A quanto pare Embryonic non bastava. Un ispirato mastodonte di psichedelia pop fricchettona a caso, in effetti, era il minimo che potessero fare per aver abusato del nostro tempo con un disco –sostanzialmente- del cazzo come At War With The Mystics. Quello su cui tuttavia i Flaming Lips decidono di giocarsi la propria credibilità “storica” è una sorta di opera-rock concettuale pensata e realizzata come una versione noughties di Zaireeka. In che senso? (grazie per la domanda) Nel senso di un album parallelo alla discografia ufficiale basato su premesse concettuali talmente fighe che è quasi inutile ascoltarlo.
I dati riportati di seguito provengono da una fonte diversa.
(** C29: Whatever the workers announce, a device id stays with the module whose
    worker registered it until it is taken off: no event gives it to a worker
    of another module. Each id that is registered is one its worker announced
    a spec for. Once a worker's devices are purged no id leads to it and
    nothing waits on its behalf, and other workers' ids are as they were. *)
Theorem device_registry_sound sup evs ev :
  Forall has_path (evs ++ [ev]) ->
  let d := (run (new_dm sup) evs).1 in let d' := (step ev d).1 in
  (forall id p1 p2, owner d id = Some p1 -> owner d' id = Some p2 -> p1 = p2) /\
  (forall id w, assoc id (deviceMap d') = Some w -> exists spec, assoc id (w_deviceList (worker_at d' w)) = Some spec) /\
  (forall w reason, ev = PurgeDevice w reason ->
     (forall id w', assoc id (deviceMap d') = Some w' <-> assoc id (deviceMap d) = Some w' /\ w' <> w) /\
     forall id ws, (id, ws) ∈ notifyDeviceLoad d' -> Forall (fun x => is_of w x = false) ws).
Proof.
  intros [Hevs Hev]%Forall_app d d'. rewrite Forall_singleton in Hev.
  pose proof (dm_run_ok evs _ (new_dm_ok sup) Hevs) as Hok. fold d in Hok.
  destruct (dm_step_ok ev d Hok Hev) as [Hok' Hkept]. split_and!.
  - exact Hkept.
  - intros id w Ha. destruct (ok_map _ Hok' id w Ha) as (wm & p & spec & Hw & _ & _ & Hs). exists spec. unfold worker_at.
    fold d' in Hw. by rewrite Hw.
  - intros w reason ->. unfold d'. cbn [dm_step]. unfold onPurgeDevice. cbn [fst]. split.
    + intros id w'. cbn. split.
      * intros Ha. split; [by eapply assoc_filter; [apply Hok|]|].
        apply assoc_elem, list_elem_of_In, List.filter_In in Ha as [_ Ha]. cbn in Ha. by bool_hyps.
      * intros [Ha Hne]. apply assoc_filter_keep; [apply Hok|done|]. cbn. by apply negb_true_iff, Nat.eqb_neq.
    + intros id ws. cbn. intros ([id' ws'] & [= -> ->] & _)%list_elem_of_fmap. cbn. apply Forall_forall.
      intros x Hx%list_elem_of_In%List.filter_In. destruct Hx as [_ Hx]. by apply negb_true_iff.
Qed.

(** *** Those who wait *)

Section count.
(** Any set of queries, by the worker that made one and its message id. *)
Context (p : nat -> jsval -> bool).

Definition waits (x : waiter) : bool := match x with Child w msgID => p w msgID | Local _ => false end.
Definition is_reply (e : effect) : bool := match e with DeviceQueryReply w msgID _ _ => p w msgID | _ => false end.
Definition is_query (ev : event) : bool := match ev with QueryFromChild w _ msgID => p w msgID | _ => false end.

Definition replied (effs : list effect) : nat := count is_reply effs.
Definition asked (evs : list event) : nat := count is_query evs.
Definition waiting (d : dm) : nat := sum_list (map (fun e => count waits e.2) (notifyDeviceLoad d)).

Lemma dm_count_app {A} (f : A -> bool) l1 l2 : count f (l1 ++ l2) = (count f l1 + count f l2)%nat.
Proof. unfold count. by rewrite List.filter_app, length_app. Qed.
End count.

Definition is_exception (e : effect) : bool := match e with Exception_ => true | _ => false end.
Definition threw (effs : list effect) : bool := existsb is_exception effs.

Lemma notify_counts p errMsg spec ws effs b :
  notify errMsg spec ws = (effs, b) ->
  (b = true <-> exists cb, Local cb ∈ ws) /\ threw effs = b /\ (b = false -> replied p effs = count (waits p) ws) /\
  forall e, e ∈ effs -> match e with Verify _ _ => False | _ => True end.
Proof.
  revert effs b. induction ws as [|[w id|cb] ws IH]; intros effs b; cbn.
  - intros [= <- <-]. split_and!; try done; [set_solver|by intros e ?%not_elem_of_nil].
  - destruct (notify errMsg spec ws) as [effs' b'] eqn:E. intros [= <- <-]. destruct (IH _ _ eq_refl) as (H1 & H2 & H3 & H4).
    split_and!.
    + rewrite H1. split; intros [cb Hcb]; exists cb; [by right|]. by apply elem_of_cons in Hcb as [?|?].
    + exact H2.
    + intros Hb. specialize (H3 Hb). unfold replied, count in *. cbn. destruct (p w id); cbn; by rewrite H3.
    + intros e [->|He]%elem_of_cons; [done|by apply H4].
  - intros [= <- <-]. split_and!; try done.
    + split; [|done]. intros _. exists cb. by left.
    + by intros e ->%list_elem_of_singleton.
Qed.

Lemma waiting_set p id ws l :
  (sum_list (map (fun e => count (waits p) e.2) (assoc_set id ws l)) +
   match assoc id l with Some ws0 => count (waits p) ws0 | None => 0 end =
   sum_list (map (fun e => count (waits p) e.2) l) + count (waits p) ws)%nat.
Proof.
  induction l as [|[k v] l IH]; cbn; [lia|]. destruct (String.eqb_spec id k) as [->|]; cbn; [lia|].
  destruct (assoc id l); lia.
Qed.

Lemma waiting_forget p id ws l : NoDup (map fst l) -> assoc id l = Some ws ->
  (sum_list (map (fun e => count (waits p) e.2) (forget id l)) + count (waits p) ws =
   sum_list (map (fun e => count (waits p) e.2) l))%nat.
Proof.
  unfold forget. induction l as [|[k v] l IH]; [done|]. cbn. rewrite NoDup_cons. intros [Hk Hn].
  rewrite (String.eqb_sym id k). destruct (String.eqb_spec k id) as [->|Hne]; cbn.
  - intros [= ->]. assert (H : forget id l = l).
    { clear -Hk. unfold forget. induction l as [|[k v] l IH]; [done|]. cbn in *. destruct (String.eqb_spec k id) as [->|]; [set_solver|].
      cbn. f_equal. apply IH. set_solver. }
    unfold forget in H. rewrite H. lia.
  - intros Ha. specialize (IH Hn Ha). lia.
Qed.

(** What keeps handlers from throwing: every spec a worker announced is an
    object, no callback of the main thread waits. *)
Record calm (d : dm) : Prop := {
  calm_specs : Forall (fun wm => Forall (fun kv => is_nullish kv.2 = false) (w_deviceList wm)) (workers d);
  calm_waiters : forall id ws cb, (id, ws) ∈ notifyDeviceLoad d -> Local cb ∉ ws
}.

(** An event of a worker that keeps to the messages the platform sends, and a
    query of the main thread made once discovery is over. *)
Definition tame (d : dm) (ev : event) : Prop :=
  match ev with
  | DeviceOnline _ data =>
      is_nullish data = false /\ is_nullish (jget "spec" data) = false /\
      is_nullish (jget "device" (jget "spec" data)) = false
  | QueryFromChild _ deviceID _ => js_text deviceID ∉ object_members
  | QueryLocal _ _ => allDevicesLoaded d = true
  | _ => True
  end.

Fixpoint tame_run (d : dm) (evs : list event) : Prop :=
  match evs with [] => True | ev :: rest => tame d ev /\ tame_run (step ev d).1 rest end.

Lemma rate_limiters_calm l limits : Forall (fun kv => is_nullish kv.2 = false) l -> (rate_limiters l limits).2 = false.
Proof. intros H. revert limits. induction H as [|[id spec] l Hs Hl IH]; intros limits; [done|]. cbn in *. rewrite Hs. apply IH. Qed.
Ora, se avete avuto a che fare con me nei primi anni duemila sapete NON SOLO che dopo i 20 non sono mai stato magro, ma anche che ho un’insana passione per Zaireeka. Stefano I.Bianchi di Blow Up lo ha chiamato grossomodo l’opera pop definitiva: sono abbastanza d’accordo. The Dark Side Of The Moon si muove grossomodo sulle stesse coordinate: vale come dichiarazione d’intenti almeno quanto disco, anche se non ha la carica rivoluzionaria di Zaireeka e ha comportato un lavoro molto meno intenso in sede di scrittura. Nel senso che è –appunto- Dark Side Of The Moon rifatto pari pari da un gruppo di addetti ai lavori che comprende Peaches e Henry Rollins.
(Che già come concetto fa cacar sotto dal ridere, tipo mestiere del WTF. Concepire un’ospitata dello Zio in mezzo a un branco di quarantenni strafatti di acido. Così, tanto per farne una. Magari era andato a fargli il cazziatone e l’hanno obbligato a fare le backing vocals.)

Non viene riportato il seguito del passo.